Surgieron inmediatamente dos compradores y en el auditorio se vieron otros que titubeaban, lo que, observado por el vendedor, aumentó considerablemente su locuacidad.

Todo lo que producen las fábricas se vende en el acto – añadió—. Hay catorce molinos con motores hidráulicos, seis de vapor, y otro con baterías galvánicas, todos trabajando, todos produciendo sin cesar, Y aun así, no bastan para satisfacer las necesidades del mercado, aunque los obreros de las fábricas trabajan día y noche hasta caer muertos sobre las máquinas. Verdad es que las viudas que dejan cobran desde el instante de serlo una pensión de veinte libras esterlinas al año, otras veinte por cada uno de los hijos, Y un premio de cincuenta cuando se trata de gemelos... ¡Un penique vale la pastilla!... También las vendo por dos medios peniques, y si me apuran, hasta las daré por cuatro cuartos de penique. ¡Manchas de vino, manchas de fruta, manchas de cerveza, manchas de pintura, manchas de honra, manchas de sangre! En el sombrero de aquel caballero veo una mancha que haré desaparecer en menos tiempo del que tarde él en mandarme servir una pinta de cerveza.

—¡Eh! —gritó Sikes, poniéndose en pie de un salto—. ¡Traiga usted el sombrero!

—No tardaré en limpiarla el tiempo que usted tarde en cruzar la habitación para tomarlo —contestó el charlatán—. Vean ustedes, caballeros, la mancha que presenta este sombrero, una mancha obscura, de menor diámetro que un chelín, pero más espesa que una media corona.

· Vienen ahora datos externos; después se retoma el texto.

(* ===== verification/NestedFault.v ===== *)
(** * The EPT violation handler (xen/arch/x86/hvm/hvm.c)

    hvm_hap_nested_page_fault(): lazy copies into a view, the check of access
    rights with #VE and memory-access events, MMIO, sharing, log-dirty.  The
    nested and MMIO emulators, paging and the sharing of pages are what they
    return. *)

From S2P Require Import Prelude Monad P2m Altp2m VmEvent MemAccess.

(** What nestedhvm_hap_nested_page_fault() returns. *)
Inductive nested_rv :=
  | PAGEFAULT_DONE | PAGEFAULT_RETRY | PAGEFAULT_L1_ERROR | PAGEFAULT_INJECT | PAGEFAULT_MMIO
  | PAGEFAULT_L0_ERROR (gpa : Z).

Record fault_env := mkFaultEnv {
  fe_nested : option nested_rv;            (* in nested HAP mode *)
  fe_mmio_internal : bool;                 (* hvm_mmio_internal(), not in nested mode *)
  fe_mmio_ok : bool;                       (* handle_mmio_with_translation() *)
  fe_sve : bool;                           (* suppress_ve of the view's entry *)
  fe_ve_frame : option (ve_info * bool);   (* the page hvm_map_guest_frame_rw() maps *)
  fe_qual : Z;                             (* EXIT_QUALIFICATION *)
  fe_unshare_rc : Z; fe_notify_rc : Z;     (* mem_sharing_* *)
  fe_pvh : bool;
  fe_check : check_env
}.

(** The result with what the handler asked others to do. *)
Record fault_out := mkFaultOut {
  f_rc : Z;
  f_gp : bool;                             (* #GP injected *)
  f_ve : option ve_info;                   (* #VE delivered, and the page it wrote *)
  f_dirty : option Z;                      (* paging_mark_dirty() *)
  f_paged : bool;                          (* p2m_mem_paging_populate() *)
  f_emulated : option emul_kind;
  f_sent : option (option Z)               (* mem_access_send_req(), [Some None] asleep *)
}.

(** The type groups of the handler. *)
Definition p2m_is_ram (t : p2m_type) : bool :=
  match t with
  | p2m_ram_rw | p2m_ram_logdirty | p2m_ram_ro | p2m_ram_paging_out | p2m_ram_paged
  | p2m_ram_paging_in | p2m_ram_shared => true
  | _ => false
  end.
Definition p2m_is_discard_write (t : p2m_type) : bool :=
  match t with p2m_ram_ro | p2m_grant_map_ro => true | _ => false end.
Definition p2m_is_paged (t : p2m_type) : bool :=
  match t with p2m_ram_paged => true | _ => false end.

(** The switch on the access right. *)
Definition access_violation (a : p2m_access) (nf : npfec) : bool :=
  match a with
  | p2m_access_n | p2m_access_n2rwx => read_access nf || write_access nf || insn_fetch nf
  | p2m_access_r => write_access nf || insn_fetch nf
  | p2m_access_w => read_access nf || insn_fetch nf
  | p2m_access_x => read_access nf || write_access nf
  | p2m_access_rx | p2m_access_rx2rw => write_access nf
  | p2m_access_wx => read_access nf
  | p2m_access_rw => insn_fetch nf
  | p2m_access_rwx => false
  end.

Section Fault.
Local Open Scope monad_scope.
Context {T : Type} `{P2MTable T}.
Context (cfg : p2m_config) (plat : platform).
Context (mem_sharing_unshare_page : T -> Z -> T) (zero : T) (mask_ok : Z -> bool).
Context (access_required : option Z -> bool).
(** The vCPU that faulted. *)
Context (k : nat).
Local Abbreviation D := (domain T).
Local Abbreviation S_ := (vst T).

(** p2m_change_type_one() on the host table. *)
Definition p2m_change_type_one (gfn : Z) (ot nt : p2m_type) : M D Z :=
  bug_on (p2m_is_grant ot || p2m_is_grant nt) ;;
  bug_on (p2m_is_foreign ot || p2m_is_foreign nt) ;;
  let! h := host_get in
  let! e := host_get_entry gfn 0 in
  if bool_decide (e_type e = ot) then
    host_set_entry cfg plat mem_sharing_unshare_page zero mask_ok gfn (e_mfn e) PAGE_ORDER_4K nt
      (default_access h) (-1)
  else ret (- EBUSY).

(** The label out: the delayed actions. *)
Definition fault_end (env : fault_env) (paged sharing_enomem : bool) (req : option vm_event)
    (o : fault_out) : M S_ fault_out :=
  let rc := if sharing_enomem && (fe_notify_rc env <? 0) then 0 else f_rc o in
  let! sent := match req with
               | Some r => let! x := mem_access_send_req (Some k) r in ret (Some x)
               | None => ret None
               end in
  ret (mkFaultOut rc (f_gp o) (f_ve o) (f_dirty o) paged (f_emulated o) sent).

Definition out_rc (rc : Z) : fault_out := mkFaultOut rc false None None false None None.

(** What the permission check decides: the fault is dealt with, or the rights
    were promoted or not violated, with the request to send. *)
Inductive checked :=
  | Handled (o : fault_out) (req : option vm_event)
  | Go_on (fall_through : bool) (emulated : option emul_kind) (req : option vm_event).

Definition check_permissions (env : fault_env) (gpa gla : Z) (nf : npfec) (p2m : option Z)
    (e : p2m_ent) : M S_ checked :=
  if (e_mfn e =? INVALID_MFN) || negb (access_violation (e_access e) nf)
  then ret (Go_on false None None)
  else
    let! alt := match p2m with
                | Some i => let! p := on_dom (p2m_get i) in
                            ret (bool_decide (p2m_class p = p2m_alternate))
                | None => ret false
                end in
    let! v := on_dom (vcpu_get k) in
    let ve := if alt && negb (cpu_has_vmx_virt_exceptions plat) && negb (fe_sve env)
              then altp2m_vcpu_emulate_ve plat v (fe_ve_frame env) (fe_qual env) gla gpa
              else (false, None, false) in
    if ve.1.1 then ret (Handled (mkFaultOut 1 false ve.1.2 None false None None) None)
    else
      let! c := p2m_mem_access_check cfg plat mem_sharing_unshare_page zero mask_ok (Some k)
                  access_required (fe_check env) k gpa gla nf in
      ret (if promoted c then Go_on true (ck_emulated c) (ck_req c)
           else Handled (out_rc 1) (ck_req c)).

(** From the check of the type on. *)
Definition handle_type (env : fault_env) (gla : Z) (nf : npfec) (p2m : option Z) (gfn : Z)
    (e : p2m_ent) (fall_through : bool) (emulated : option emul_kind) (req : option vm_event)
  : M S_ fault_out :=
  let t := e_type e in
  let done_ rc gp dirty paged enomem :=
    fault_end env paged enomem req (mkFaultOut rc gp None dirty false emulated None) in
  if bool_decide (t = p2m_mmio_dm)
     || (write_access nf && (p2m_is_discard_write t || bool_decide (t = p2m_mmio_write_dm))) then
    if fe_pvh env then done_ 0 false None false false
    else done_ 1 (negb (fe_mmio_ok env)) None false false
  else
    let paged := p2m_is_paged t || bool_decide (t = p2m_ram_paging_out) in
    if write_access nf && bool_decide (t = p2m_ram_shared) then
      let! host := match p2m with
                   | Some i => let! p := on_dom (p2m_get i) in
                               ret (bool_decide (p2m_class p = p2m_host))
                   | None => ret true
                   end in
      bug_on (negb host) ;;
      on_dom (host_upd (fun h => h <| table := mem_sharing_unshare_page (table h) gfn |>)) ;;
      done_ 1 false None paged (fe_unshare_rc env <? 0)
    else if p2m_is_ram t then
      if write_access nf then
        on_dom (p2m_change_type_one gfn p2m_ram_logdirty p2m_ram_rw) ;;
        done_ 1 false (Some (e_mfn e)) paged false
      else done_ 1 false None paged false
    else done_ (if fall_through then 1 else 0) false None paged false.

(** From the lookup in the host table on. *)
Definition handle_fault (env : fault_env) (gpa gla : Z) (nf : npfec) : M S_ fault_out :=
  let gfn := Z.shiftr gpa PAGE_SHIFT in
  let! active := gets (fun s : S_ => altp2m_active (dm s)) in
  let! eh := on_dom (get_gfn_host cfg mem_sharing_unshare_page gfn
                       (Z.lor P2M_ALLOC (if write_access nf then P2M_UNSHARE else 0))) in
  let! (copied, p2m, e) :=
    if active then
      let! (copied, ap) := on_dom (p2m_altp2m_lazy_copy cfg mem_sharing_unshare_page k gpa) in
      if (copied : bool) then ret (true, ap, eh)
      else
        let! e := on_dom (get_gfn_alt cfg mem_sharing_unshare_page ap gfn 0) in
        ret (false, ap, e)
    else ret (false, None, eh) in
  if (copied : bool) then fault_end env false false None (out_rc 1)
  else
    let! c := check_permissions env gpa gla nf p2m e in
    match c with
    | Handled o req => fault_end env false false req o
    | Go_on ft em req => handle_type env gla nf p2m gfn e ft em req
    end.

Definition hvm_hap_nested_page_fault (env : fault_env) (gpa gla : Z) (nf : npfec) : M S_ fault_out :=
  let internal gpa :=
    if fe_mmio_internal env
    then fault_end env false false None
           (mkFaultOut 1 (negb (fe_mmio_ok env)) None None false None None)
    else handle_fault env gpa gla nf in
  match fe_nested env with
  | Some PAGEFAULT_DONE | Some PAGEFAULT_RETRY => ret (out_rc 1)
  | Some PAGEFAULT_L1_ERROR => ret (out_rc 0)
  | Some PAGEFAULT_INJECT => ret (out_rc (-1))
  | Some PAGEFAULT_MMIO => ret (mkFaultOut 1 (negb (fe_mmio_ok env)) None None false None None)
  | Some (PAGEFAULT_L0_ERROR gpa') => internal gpa'
  | None => internal gpa
  end.
End Fault.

Tanto si es de vino, como de fruta, cerveza, agua, pez, pintura o alquitrán, sea de fango o de sangre...

No pudo terminar el charlatán su discurso porque Sikes barbotando una blasfemia espantosa, se lanzó sobre él derribando la mesa y algunas sillas, y salió como un loco del figón.

Dando una vez más pruebas de la irresolución que desde que cometió el crimen le dominaba, el asesino, al observar que nadie le seguía, y creyendo que los sujetos que escuchaban al charlatán le supondrían borracho, volvió a entrar en la población, y se disponía a pasar frente a la parada de diligencias, alejándose todo lo posible del resplandor de los faroles que iluminaban la calle, cuando reconoció la diligencia de Londres y vio que acababa de llegar. Desde luego supuso lo que iba a suceder; pero, a pesar de todo, se acercó a escuchar.

Delante de la puerta esperaba el conductor del correo, con la valija de la correspondencia en la mano. Llegó un hombre vestido como de guardabosque, a quien el primero entregó una cesta que antes había dejado en la acera.

—Para sus señores —dijo el conductor—. ¡Menos calma, hombre, menos calma...! ¿me va a tener aquí eternamente? Anteayer tampoco tenía listo el correo y eso no puede seguir así... ¿Oye usted?

—¿Ocurre algo de nuevo en la ciudad, Benjamín? —preguntó al guardabosque, sin parar mientes en la reprensión del conductor.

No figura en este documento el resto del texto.